# WORK REQUIRED
Only one stretch of the data below should be repeated: the lines from the line containing "Definition chunk_tag (s" through the line containing "array_ok 32 key → array_ok 32 header →", inclusive, exactly as they are.

*** RECORDS PROVIDED Section Begins ***

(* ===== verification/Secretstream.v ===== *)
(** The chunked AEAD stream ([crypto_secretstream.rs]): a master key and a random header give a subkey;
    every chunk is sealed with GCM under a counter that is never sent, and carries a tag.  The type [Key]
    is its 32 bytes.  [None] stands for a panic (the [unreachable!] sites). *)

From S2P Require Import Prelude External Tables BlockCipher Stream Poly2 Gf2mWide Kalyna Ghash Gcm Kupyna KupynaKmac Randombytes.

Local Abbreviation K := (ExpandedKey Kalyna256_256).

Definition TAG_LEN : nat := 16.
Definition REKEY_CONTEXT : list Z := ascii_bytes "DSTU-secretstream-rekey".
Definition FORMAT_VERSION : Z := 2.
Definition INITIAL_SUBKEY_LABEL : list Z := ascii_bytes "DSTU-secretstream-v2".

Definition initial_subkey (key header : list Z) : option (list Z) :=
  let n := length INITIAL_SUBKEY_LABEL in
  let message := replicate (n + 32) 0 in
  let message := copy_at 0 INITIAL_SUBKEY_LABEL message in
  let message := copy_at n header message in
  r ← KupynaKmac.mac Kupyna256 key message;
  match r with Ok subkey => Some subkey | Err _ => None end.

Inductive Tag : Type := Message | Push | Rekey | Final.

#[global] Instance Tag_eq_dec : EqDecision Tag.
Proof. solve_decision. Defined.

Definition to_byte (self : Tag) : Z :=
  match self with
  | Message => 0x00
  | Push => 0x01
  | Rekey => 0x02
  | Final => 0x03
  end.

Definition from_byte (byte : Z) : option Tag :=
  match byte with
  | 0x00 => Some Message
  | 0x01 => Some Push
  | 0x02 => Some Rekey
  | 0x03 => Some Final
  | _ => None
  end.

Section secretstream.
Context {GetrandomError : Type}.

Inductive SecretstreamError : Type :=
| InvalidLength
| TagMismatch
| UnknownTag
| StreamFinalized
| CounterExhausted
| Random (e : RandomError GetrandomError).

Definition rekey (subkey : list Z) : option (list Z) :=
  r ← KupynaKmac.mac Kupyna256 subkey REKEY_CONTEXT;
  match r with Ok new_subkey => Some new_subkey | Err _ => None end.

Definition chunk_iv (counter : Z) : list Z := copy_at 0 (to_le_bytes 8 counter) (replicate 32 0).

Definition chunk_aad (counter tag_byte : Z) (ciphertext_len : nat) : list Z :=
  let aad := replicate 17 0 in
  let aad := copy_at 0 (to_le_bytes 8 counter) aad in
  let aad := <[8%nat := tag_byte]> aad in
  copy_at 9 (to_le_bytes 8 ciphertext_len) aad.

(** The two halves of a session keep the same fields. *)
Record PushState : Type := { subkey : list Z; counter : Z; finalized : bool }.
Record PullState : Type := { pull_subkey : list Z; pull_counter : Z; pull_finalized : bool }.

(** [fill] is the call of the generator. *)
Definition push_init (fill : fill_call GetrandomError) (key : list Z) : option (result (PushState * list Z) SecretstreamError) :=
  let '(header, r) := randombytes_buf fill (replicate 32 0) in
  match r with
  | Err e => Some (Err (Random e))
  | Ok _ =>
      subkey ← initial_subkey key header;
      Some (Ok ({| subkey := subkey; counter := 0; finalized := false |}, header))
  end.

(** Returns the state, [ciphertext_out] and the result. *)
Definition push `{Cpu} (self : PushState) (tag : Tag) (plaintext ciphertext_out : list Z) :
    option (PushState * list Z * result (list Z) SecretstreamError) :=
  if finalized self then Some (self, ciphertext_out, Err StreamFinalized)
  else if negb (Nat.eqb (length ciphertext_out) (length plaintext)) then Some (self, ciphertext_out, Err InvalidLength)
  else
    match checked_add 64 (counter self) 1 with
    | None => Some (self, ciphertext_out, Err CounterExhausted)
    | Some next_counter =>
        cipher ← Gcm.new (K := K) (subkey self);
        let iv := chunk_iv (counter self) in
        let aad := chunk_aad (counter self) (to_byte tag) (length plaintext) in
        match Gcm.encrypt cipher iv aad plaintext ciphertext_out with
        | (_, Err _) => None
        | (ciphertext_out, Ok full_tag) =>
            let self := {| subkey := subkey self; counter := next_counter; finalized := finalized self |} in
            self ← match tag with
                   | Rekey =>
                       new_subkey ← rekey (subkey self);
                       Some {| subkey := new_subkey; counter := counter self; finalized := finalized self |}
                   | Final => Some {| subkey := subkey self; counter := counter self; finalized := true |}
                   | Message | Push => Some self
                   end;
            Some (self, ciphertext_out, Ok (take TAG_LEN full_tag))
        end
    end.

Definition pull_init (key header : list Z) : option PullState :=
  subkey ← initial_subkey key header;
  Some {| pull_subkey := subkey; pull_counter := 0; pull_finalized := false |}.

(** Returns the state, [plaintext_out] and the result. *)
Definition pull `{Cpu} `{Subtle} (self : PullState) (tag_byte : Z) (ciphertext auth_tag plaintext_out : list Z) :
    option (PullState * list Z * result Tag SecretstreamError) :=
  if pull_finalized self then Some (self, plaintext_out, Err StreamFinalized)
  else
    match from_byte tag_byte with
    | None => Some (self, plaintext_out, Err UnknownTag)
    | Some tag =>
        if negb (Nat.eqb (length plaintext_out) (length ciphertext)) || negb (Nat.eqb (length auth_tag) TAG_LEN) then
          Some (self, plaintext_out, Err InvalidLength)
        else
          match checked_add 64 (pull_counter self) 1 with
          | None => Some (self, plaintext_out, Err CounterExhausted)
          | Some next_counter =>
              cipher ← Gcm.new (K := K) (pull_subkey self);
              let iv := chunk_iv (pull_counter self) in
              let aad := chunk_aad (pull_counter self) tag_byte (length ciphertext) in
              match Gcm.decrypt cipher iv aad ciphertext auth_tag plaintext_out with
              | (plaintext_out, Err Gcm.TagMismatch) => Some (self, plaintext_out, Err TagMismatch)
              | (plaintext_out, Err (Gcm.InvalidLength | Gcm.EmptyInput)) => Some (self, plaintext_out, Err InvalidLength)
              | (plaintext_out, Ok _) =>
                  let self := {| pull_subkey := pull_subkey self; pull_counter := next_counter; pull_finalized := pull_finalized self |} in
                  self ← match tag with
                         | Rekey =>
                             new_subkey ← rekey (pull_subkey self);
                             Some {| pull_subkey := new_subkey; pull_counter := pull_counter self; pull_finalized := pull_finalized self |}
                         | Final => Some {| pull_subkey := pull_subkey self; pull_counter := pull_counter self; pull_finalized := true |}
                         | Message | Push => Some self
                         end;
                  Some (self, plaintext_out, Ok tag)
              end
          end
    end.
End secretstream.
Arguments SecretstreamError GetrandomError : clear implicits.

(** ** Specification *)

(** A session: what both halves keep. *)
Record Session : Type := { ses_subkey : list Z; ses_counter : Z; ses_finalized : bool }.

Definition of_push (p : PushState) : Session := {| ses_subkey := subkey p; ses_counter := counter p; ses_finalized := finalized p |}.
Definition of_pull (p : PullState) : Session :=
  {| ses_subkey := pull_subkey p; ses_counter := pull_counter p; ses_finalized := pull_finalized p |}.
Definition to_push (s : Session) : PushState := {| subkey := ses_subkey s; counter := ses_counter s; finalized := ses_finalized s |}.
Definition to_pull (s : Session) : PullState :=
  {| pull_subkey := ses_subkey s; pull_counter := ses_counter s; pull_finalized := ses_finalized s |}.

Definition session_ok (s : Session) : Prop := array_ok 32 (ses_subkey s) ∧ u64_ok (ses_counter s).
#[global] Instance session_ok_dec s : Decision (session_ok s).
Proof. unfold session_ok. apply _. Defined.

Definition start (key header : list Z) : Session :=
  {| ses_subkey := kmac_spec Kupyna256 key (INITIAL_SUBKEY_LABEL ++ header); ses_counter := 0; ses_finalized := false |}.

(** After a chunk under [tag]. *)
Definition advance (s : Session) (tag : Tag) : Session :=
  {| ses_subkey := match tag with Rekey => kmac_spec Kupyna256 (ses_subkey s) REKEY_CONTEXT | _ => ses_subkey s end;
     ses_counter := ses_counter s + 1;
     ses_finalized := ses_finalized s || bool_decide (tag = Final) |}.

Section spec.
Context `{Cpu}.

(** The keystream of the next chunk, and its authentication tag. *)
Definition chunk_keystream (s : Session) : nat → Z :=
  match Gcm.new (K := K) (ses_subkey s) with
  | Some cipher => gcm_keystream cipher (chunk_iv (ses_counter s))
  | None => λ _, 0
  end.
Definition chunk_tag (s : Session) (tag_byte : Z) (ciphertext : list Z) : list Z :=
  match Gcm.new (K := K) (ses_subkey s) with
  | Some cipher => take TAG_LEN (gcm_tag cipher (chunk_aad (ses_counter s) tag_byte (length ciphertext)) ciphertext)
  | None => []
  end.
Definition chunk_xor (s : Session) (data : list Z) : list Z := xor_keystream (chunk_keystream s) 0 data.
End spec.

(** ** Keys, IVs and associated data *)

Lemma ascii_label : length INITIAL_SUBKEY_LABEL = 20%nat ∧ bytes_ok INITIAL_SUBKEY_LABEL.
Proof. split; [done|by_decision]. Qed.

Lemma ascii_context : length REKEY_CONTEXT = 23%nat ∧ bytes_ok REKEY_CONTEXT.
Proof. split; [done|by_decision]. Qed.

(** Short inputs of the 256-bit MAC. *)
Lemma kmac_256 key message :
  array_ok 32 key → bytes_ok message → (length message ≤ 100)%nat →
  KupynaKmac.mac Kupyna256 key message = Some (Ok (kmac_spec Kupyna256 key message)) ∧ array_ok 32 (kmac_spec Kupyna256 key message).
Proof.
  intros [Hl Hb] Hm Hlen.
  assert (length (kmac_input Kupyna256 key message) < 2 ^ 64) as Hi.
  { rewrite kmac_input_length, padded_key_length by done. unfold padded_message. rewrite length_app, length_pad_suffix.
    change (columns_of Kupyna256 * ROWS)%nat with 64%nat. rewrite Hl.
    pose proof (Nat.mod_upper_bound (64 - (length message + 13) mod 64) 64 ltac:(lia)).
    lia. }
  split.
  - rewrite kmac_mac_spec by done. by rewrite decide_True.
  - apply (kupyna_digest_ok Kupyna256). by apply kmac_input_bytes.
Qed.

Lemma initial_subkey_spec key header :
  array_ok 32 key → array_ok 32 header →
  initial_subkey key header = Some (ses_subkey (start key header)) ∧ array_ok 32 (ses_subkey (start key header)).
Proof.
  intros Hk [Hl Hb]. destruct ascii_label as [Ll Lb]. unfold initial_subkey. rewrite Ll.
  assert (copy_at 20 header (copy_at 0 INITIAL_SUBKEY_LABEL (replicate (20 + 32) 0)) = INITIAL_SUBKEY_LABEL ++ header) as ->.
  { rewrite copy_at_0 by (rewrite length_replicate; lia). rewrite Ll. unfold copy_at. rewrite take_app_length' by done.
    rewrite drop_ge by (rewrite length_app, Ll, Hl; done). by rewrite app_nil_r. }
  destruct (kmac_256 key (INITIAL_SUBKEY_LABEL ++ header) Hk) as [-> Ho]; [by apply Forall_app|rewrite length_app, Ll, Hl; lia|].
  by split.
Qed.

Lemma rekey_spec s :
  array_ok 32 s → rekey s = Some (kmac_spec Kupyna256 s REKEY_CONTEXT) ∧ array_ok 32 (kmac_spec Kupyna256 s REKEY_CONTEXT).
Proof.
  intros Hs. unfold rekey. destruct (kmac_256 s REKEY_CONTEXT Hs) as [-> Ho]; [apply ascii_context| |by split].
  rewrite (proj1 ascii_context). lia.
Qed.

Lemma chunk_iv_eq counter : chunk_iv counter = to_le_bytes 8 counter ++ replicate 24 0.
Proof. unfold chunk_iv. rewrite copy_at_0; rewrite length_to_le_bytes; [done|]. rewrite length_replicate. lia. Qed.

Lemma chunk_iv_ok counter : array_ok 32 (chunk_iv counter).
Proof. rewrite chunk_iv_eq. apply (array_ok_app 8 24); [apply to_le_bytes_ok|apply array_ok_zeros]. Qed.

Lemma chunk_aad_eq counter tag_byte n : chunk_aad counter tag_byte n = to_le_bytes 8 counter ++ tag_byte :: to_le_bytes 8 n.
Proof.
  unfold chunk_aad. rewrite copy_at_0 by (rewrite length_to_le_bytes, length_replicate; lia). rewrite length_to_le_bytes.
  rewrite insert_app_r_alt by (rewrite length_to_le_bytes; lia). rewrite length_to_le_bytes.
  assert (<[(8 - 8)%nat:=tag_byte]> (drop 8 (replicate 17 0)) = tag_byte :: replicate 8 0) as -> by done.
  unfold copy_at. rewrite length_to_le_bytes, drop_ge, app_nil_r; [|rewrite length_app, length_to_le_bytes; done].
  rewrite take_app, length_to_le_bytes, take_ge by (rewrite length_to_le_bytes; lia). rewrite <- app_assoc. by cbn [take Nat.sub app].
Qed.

*** RECORDS PROVIDED Section Ends ***

# REPLY
Definition chunk_tag (s : Session) (tag_byte : Z) (ciphertext : list Z) : list Z :=
  match Gcm.new (K := K) (ses_subkey s) with
  | Some cipher => take TAG_LEN (gcm_tag cipher (chunk_aad (ses_counter s) tag_byte (length ciphertext)) ciphertext)
  | None => []
  end.
Definition chunk_xor (s : Session) (data : list Z) : list Z := xor_keystream (chunk_keystream s) 0 data.
End spec.

(** ** Keys, IVs and associated data *)

Lemma ascii_label : length INITIAL_SUBKEY_LABEL = 20%nat ∧ bytes_ok INITIAL_SUBKEY_LABEL.
Proof. split; [done|by_decision]. Qed.

Lemma ascii_context : length REKEY_CONTEXT = 23%nat ∧ bytes_ok REKEY_CONTEXT.
Proof. split; [done|by_decision]. Qed.

(** Short inputs of the 256-bit MAC. *)
Lemma kmac_256 key message :
  array_ok 32 key → bytes_ok message → (length message ≤ 100)%nat →
  KupynaKmac.mac Kupyna256 key message = Some (Ok (kmac_spec Kupyna256 key message)) ∧ array_ok 32 (kmac_spec Kupyna256 key message).
Proof.
  intros [Hl Hb] Hm Hlen.
  assert (length (kmac_input Kupyna256 key message) < 2 ^ 64) as Hi.
  { rewrite kmac_input_length, padded_key_length by done. unfold padded_message. rewrite length_app, length_pad_suffix.
    change (columns_of Kupyna256 * ROWS)%nat with 64%nat. rewrite Hl.
    pose proof (Nat.mod_upper_bound (64 - (length message + 13) mod 64) 64 ltac:(lia)).
    lia. }
  split.
  - rewrite kmac_mac_spec by done. by rewrite decide_True.
  - apply (kupyna_digest_ok Kupyna256). by apply kmac_input_bytes.
Qed.

Lemma initial_subkey_spec key header :
  array_ok 32 key → array_ok 32 header →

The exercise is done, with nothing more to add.